**ASSIGNMENT:** Give the records again in full, exactly as written.

**LISTED ENTRIES:**
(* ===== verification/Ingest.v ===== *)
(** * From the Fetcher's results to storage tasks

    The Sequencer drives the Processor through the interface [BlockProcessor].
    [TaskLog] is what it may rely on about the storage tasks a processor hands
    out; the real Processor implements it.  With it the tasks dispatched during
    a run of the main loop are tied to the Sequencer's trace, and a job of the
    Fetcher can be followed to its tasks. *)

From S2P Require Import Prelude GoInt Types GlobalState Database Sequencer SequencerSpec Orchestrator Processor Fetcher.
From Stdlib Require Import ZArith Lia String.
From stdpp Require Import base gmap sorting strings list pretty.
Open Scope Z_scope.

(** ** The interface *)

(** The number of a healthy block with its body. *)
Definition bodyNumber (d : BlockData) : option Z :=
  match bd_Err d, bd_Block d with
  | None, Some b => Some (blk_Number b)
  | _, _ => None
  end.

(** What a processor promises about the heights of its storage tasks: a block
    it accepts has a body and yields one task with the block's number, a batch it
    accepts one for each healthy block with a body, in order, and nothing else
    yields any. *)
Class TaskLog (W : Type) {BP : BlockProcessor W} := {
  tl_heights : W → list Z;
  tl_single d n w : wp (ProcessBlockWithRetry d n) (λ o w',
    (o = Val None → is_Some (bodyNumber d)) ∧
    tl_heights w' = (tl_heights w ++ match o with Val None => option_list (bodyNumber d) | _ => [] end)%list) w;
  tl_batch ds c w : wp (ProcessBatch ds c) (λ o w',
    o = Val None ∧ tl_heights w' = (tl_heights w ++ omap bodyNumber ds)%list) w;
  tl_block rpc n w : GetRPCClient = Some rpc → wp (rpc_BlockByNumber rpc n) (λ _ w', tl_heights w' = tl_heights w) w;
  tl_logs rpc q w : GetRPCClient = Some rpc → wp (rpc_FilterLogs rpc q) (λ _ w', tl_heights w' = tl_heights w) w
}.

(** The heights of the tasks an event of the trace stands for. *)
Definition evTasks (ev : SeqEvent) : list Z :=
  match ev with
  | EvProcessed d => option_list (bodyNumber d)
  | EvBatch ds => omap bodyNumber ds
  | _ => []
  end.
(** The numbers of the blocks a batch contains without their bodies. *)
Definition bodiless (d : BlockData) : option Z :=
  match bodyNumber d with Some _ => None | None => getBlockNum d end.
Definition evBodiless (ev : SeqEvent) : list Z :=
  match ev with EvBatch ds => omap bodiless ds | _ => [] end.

**WORKED SOLUTION:**
(* ===== verification/Ingest.v ===== *)
(** * From the Fetcher's results to storage tasks

    The Sequencer drives the Processor through the interface [BlockProcessor].
    [TaskLog] is what it may rely on about the storage tasks a processor hands
    out; the real Processor implements it.  With it the tasks dispatched during
    a run of the main loop are tied to the Sequencer's trace, and a job of the
    Fetcher can be followed to its tasks. *)

From S2P Require Import Prelude GoInt Types GlobalState Database Sequencer SequencerSpec Orchestrator Processor Fetcher.
From Stdlib Require Import ZArith Lia String.
From stdpp Require Import base gmap sorting strings list pretty.
Open Scope Z_scope.

(** ** The interface *)

(** The number of a healthy block with its body. *)
Definition bodyNumber (d : BlockData) : option Z :=
  match bd_Err d, bd_Block d with
  | None, Some b => Some (blk_Number b)
  | _, _ => None
  end.

(** What a processor promises about the heights of its storage tasks: a block
    it accepts has a body and yields one task with the block's number, a batch it
    accepts one for each healthy block with a body, in order, and nothing else
    yields any. *)
Class TaskLog (W : Type) {BP : BlockProcessor W} := {
  tl_heights : W → list Z;
  tl_single d n w : wp (ProcessBlockWithRetry d n) (λ o w',
    (o = Val None → is_Some (bodyNumber d)) ∧
    tl_heights w' = (tl_heights w ++ match o with Val None => option_list (bodyNumber d) | _ => [] end)%list) w;
  tl_batch ds c w : wp (ProcessBatch ds c) (λ o w',
    o = Val None ∧ tl_heights w' = (tl_heights w ++ omap bodyNumber ds)%list) w;
  tl_block rpc n w : GetRPCClient = Some rpc → wp (rpc_BlockByNumber rpc n) (λ _ w', tl_heights w' = tl_heights w) w;
  tl_logs rpc q w : GetRPCClient = Some rpc → wp (rpc_FilterLogs rpc q) (λ _ w', tl_heights w' = tl_heights w) w
}.

(** The heights of the tasks an event of the trace stands for. *)
Definition evTasks (ev : SeqEvent) : list Z :=
  match ev with
  | EvProcessed d => option_list (bodyNumber d)
  | EvBatch ds => omap bodyNumber ds
  | _ => []
  end.
(** The numbers of the blocks a batch contains without their bodies. *)
Definition bodiless (d : BlockData) : option Z :=
  match bodyNumber d with Some _ => None | None => getBlockNum d end.
Definition evBodiless (ev : SeqEvent) : list Z :=
  match ev with EvBatch ds => omap bodiless ds | _ => [] end.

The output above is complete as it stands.